Restate word for word the entries below, starting with the line with "(** [MarshalSigning]: the" and continuing through the line with "if z =? 0 then [] else [(name, jint z)].". Include both of those lines and no others.

------------------------------------------------------------------------

(* ===== verification/Codec.v ===== *)
(** * Codec: Go structs and JSON: [MarshalSigning] ([atomefin/marshal.go]), the
    decoding of object members into struct fields, and [decodeAPIError]
    ([atomefin/errors.go]).

    A struct type is decoded by [decode_struct] from its field names and one setter;
    as in Go, members are taken in document order (the last of several wins), unknown
    members are ignored (or, when [strict], an error: [DisallowUnknownFields]), [null] leaves a field alone, and a value of the wrong kind is
    an error that does not stop the rest. *)
From S2P Require Import Prelude GoStd GoCrypto Errors GoHttp Json.

(** ** Encoding *)

(** [MarshalSigning]: the encoder writes the value and a newline, which is cut off.
    The values the SDK marshals have no type the encoder rejects. *)
Definition MarshalSigning (v : json) : res string :=
  let b := json_print v +:+ String "010" "" in
  let n := slen b in
  Ok (if (0 <? n) && bool_decide (str_index b (n - 1) = "010"%char)
      then of_chars (take (Z.to_nat (n - 1)) (chars b)) else b).

Definition jint (z : Z) : json := JNum (itoa z).

(** A struct field with its tag; [omitempty] drops a zero value. *)
Definition field (name : string) (v : json) : list (string * json) := [(name, v)].
Definition omitempty_str (name s : string) : list (string * json) :=
  if is_empty s then [] else [(name, JStr s)].
Definition omitempty_int (name : string) (z : Z) : list (string * json) :=
  if z =? 0 then [] else [(name, jint z)].
Definition omitempty_opt {A} (name : string) (enc : A -> json) (o : option A) : list (string * json) :=
  match o with Some a => [(name, enc a)] | None => [] end.
Definition omitempty_list {A} (name : string) (enc : A -> json) (l : list A) : list (string * json) :=
  match l with [] => [] | _ => [(name, JArr (map enc l))] end.

(** ** Decoding *)

(** [foldName]: ASCII upper case; the Kelvin sign and the long s fold to ASCII
    letters, every other rune to a non-ASCII one (kept as it is here: a struct's names
    are ASCII). *)
Fixpoint fold_chars (l : list ascii) : list ascii :=
  match l with
  | [] => []
  | "226"%char :: "132"%char :: "170"%char :: l' => "K"%char :: fold_chars l'
  | "197"%char :: "191"%char :: l' => "S"%char :: fold_chars l'
  | c :: l' => to_upper c :: fold_chars l'
  end.
Definition foldName (s : string) : string := of_chars (fold_chars (chars s)).

(** The field a member belongs to: the one of that name, else the first whose name
    folds the same. *)
Definition field_for (names : list string) (key : string) : option string :=
  if bool_decide (key ∈ names) then Some key
  else List.find (fun n => bool_decide (foldName n = foldName key)) names.

(** The decoded value, and whether no error was recorded. *)
Definition dec (A : Type) := json -> A -> A * bool.

Definition dec_string : dec string := fun v old =>
  match v with JStr s => (s, true) | JNull => (old, true) | _ => (old, false) end.

Definition dec_bool : dec bool := fun v old =>
  match v with JBool b => (b, true) | JNull => (old, true) | _ => (old, false) end.

Definition dec_int64 : dec Z := fun v old =>
  match v with
  | JNum n => match ParseInt n with Some z => (z, true) | None => (old, false) end
  | JNull => (old, true)
  | _ => (old, false)
  end.

(** A pointer: [null] resets it, another value allocates when it is nil. *)
Definition dec_ptr {A} (zero : A) (d : dec A) : dec (option A) := fun v old =>
  match v with
  | JNull => (None, true)
  | _ => let '(a, ok) := d v (default zero old) in (Some a, ok)
  end.

Definition decode_struct {A} (strict : bool) (names : list string) (set : string -> json -> A -> A * bool) : dec A :=
  fun v old =>
  match v with
  | JObj ms =>
      fold_left (fun st kv =>
        let '(a, ok) := st in
        match field_for names kv.1 with
        | Some n => let '(a, ok') := set n kv.2 a in (a, ok && ok')
        | None => (a, ok && negb strict)
        end) ms (old, true)
  | JNull => (old, true)
  | _ => (old, false)
  end.

(** [json.Unmarshal(data, &v)] of a fresh [v]; [None]: an error is returned. *)
Definition json_Unmarshal {A} (d : dec A) (zero : A) (data : string) : option A :=
  match json_parse data with
  | None => None
  | Some v => let '(a, ok) := d v zero in if ok then Some a else None
  end.

(** ** Error envelopes *)

Record errorEnvelope := mkErrorEnvelope { ee_Code : string; ee_Message : string; ee_RequestID : string }.

Definition dec_error_data : dec errorEnvelope :=
  decode_struct false ["requestId"] (fun n v e =>
    let '(r, ok) := dec_string v (ee_RequestID e) in
    (mkErrorEnvelope (ee_Code e) (ee_Message e) r, ok)).

Definition dec_errorEnvelope : dec errorEnvelope :=
  decode_struct false ["code"; "message"; "data"] (fun n v e =>
    if bool_decide (n = "code") then
      let '(c, ok) := dec_string v (ee_Code e) in (mkErrorEnvelope c (ee_Message e) (ee_RequestID e), ok)
    else if bool_decide (n = "message") then
      let '(m, ok) := dec_string v (ee_Message e) in (mkErrorEnvelope (ee_Code e) m (ee_RequestID e), ok)
    else dec_error_data v e).

Definition decodeAPIError (status : Z) (endpoint body : string) : APIError :=
  let e := mkAPIError status "" "" "" endpoint body in
  if slen body =? 0 then e
  else match json_Unmarshal dec_errorEnvelope (mkErrorEnvelope "" "" "") body with
       | Some env => mkAPIError status (ee_Code env) (ee_Message env) (ee_RequestID env) endpoint body
       | None => e
       end.

(** * Lemmas *)

Lemma MarshalSigning_print v : MarshalSigning v = Ok (json_print v).
Proof.
  unfold MarshalSigning. cbv zeta. rewrite str_length_app. cbn [String.length].
  destruct (Z.ltb_spec 0 (Z.of_nat (String.length (json_print v) + 1))); [|lia].
  replace (Z.to_nat (Z.of_nat (String.length (json_print v) + 1) - 1)) with (String.length (json_print v)) by lia.
  unfold str_index.
  replace (Z.to_nat (Z.of_nat (String.length (json_print v) + 1) - 1)) with (String.length (json_print v)) by lia.
  assert (Hget : forall s, String.get (String.length s) (s +:+ String "010" "") = Some "010"%char)
    by (induction s as [|c s IH]; [done|exact IH]).
  assert (Htake : forall s, take (String.length s) (chars (s +:+ String "010" "")) = chars s)
    by (induction s as [|c s IH]; [done|]; simpl; by rewrite IH).
  rewrite Hget, Htake. cbn [default]. rewrite bool_decide_true by done. cbn [andb]. by rewrite of_chars_chars.
Qed.

Lemma decodeAPIError_status s ep b : ae_HTTPStatus (decodeAPIError s ep b) = s.
Proof. unfold decodeAPIError. repeat case_match; done. Qed.

Lemma decodeAPIError_endpoint s ep b : ae_Endpoint (decodeAPIError s ep b) = ep /\ ae_Raw (decodeAPIError s ep b) = b.
Proof. unfold decodeAPIError. repeat case_match; done. Qed.

#[export] Hint Rewrite MarshalSigning_print decodeAPIError_status : atome.

Definition dqs (s : string) : string := String "034" (s +:+ String "034" "").

Example decode_error_example :
  decodeAPIError 400 "/auth"
    ("{" +:+ dqs "CODE" +:+ ":" +:+ dqs "PARAMS_WRONG" +:+ "," +:+ dqs "extra" +:+ ":[1]," +:+
     dqs "data" +:+ ":{" +:+ dqs "requestId" +:+ ":" +:+ dqs "r1" +:+ "}}")
  = mkAPIError 400 "PARAMS_WRONG" "" "r1" "/auth"
    ("{" +:+ dqs "CODE" +:+ ":" +:+ dqs "PARAMS_WRONG" +:+ "," +:+ dqs "extra" +:+ ":[1]," +:+
     dqs "data" +:+ ":{" +:+ dqs "requestId" +:+ ":" +:+ dqs "r1" +:+ "}}").
Proof. vm_compute. reflexivity. Qed.

(** * Properties *)

(** What is signed is one JSON document that means what was marshalled: for every
    value made of valid UTF-8 strings and number literals within the nesting limit,
    the bytes of [MarshalSigning] parse back, with Go's decoder, to that value. *)
Theorem MarshalSigning_roundtrip v :
  json_wf v = true -> (json_depth v <= maxNestingDepth)%nat ->
  exists b, MarshalSigning v = Ok b /\ json_parse b = Some v.
Proof.
  intros Hwf Hd. exists (json_print v). rewrite MarshalSigning_print. split; [done|].
  by apply json_parse_print.
Qed.

Lemma MarshalSigning_roundtrip_witness :
  exists b, MarshalSigning (JObj [("amount", jint (-12)); ("name", JStr "Foo & <Co>")]) = Ok b /\
    json_parse b = Some (JObj [("amount", jint (-12)); ("name", JStr "Foo & <Co>")]).
Proof.
  apply MarshalSigning_roundtrip.
  - vm_compute. reflexivity.
  - apply (bool_decide_unpack _). vm_compute. exact I.
Defined.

------------------------------------------------------------------------

* **Answer for this exercise**
(** [MarshalSigning]: the encoder writes the value and a newline, which is cut off.
    The values the SDK marshals have no type the encoder rejects. *)
Definition MarshalSigning (v : json) : res string :=
  let b := json_print v +:+ String "010" "" in
  let n := slen b in
  Ok (if (0 <? n) && bool_decide (str_index b (n - 1) = "010"%char)
      then of_chars (take (Z.to_nat (n - 1)) (chars b)) else b).

Definition jint (z : Z) : json := JNum (itoa z).

(** A struct field with its tag; [omitempty] drops a zero value. *)
Definition field (name : string) (v : json) : list (string * json) := [(name, v)].
Definition omitempty_str (name s : string) : list (string * json) :=
  if is_empty s then [] else [(name, JStr s)].
Definition omitempty_int (name : string) (z : Z) : list (string * json) :=
  if z =? 0 then [] else [(name, jint z)].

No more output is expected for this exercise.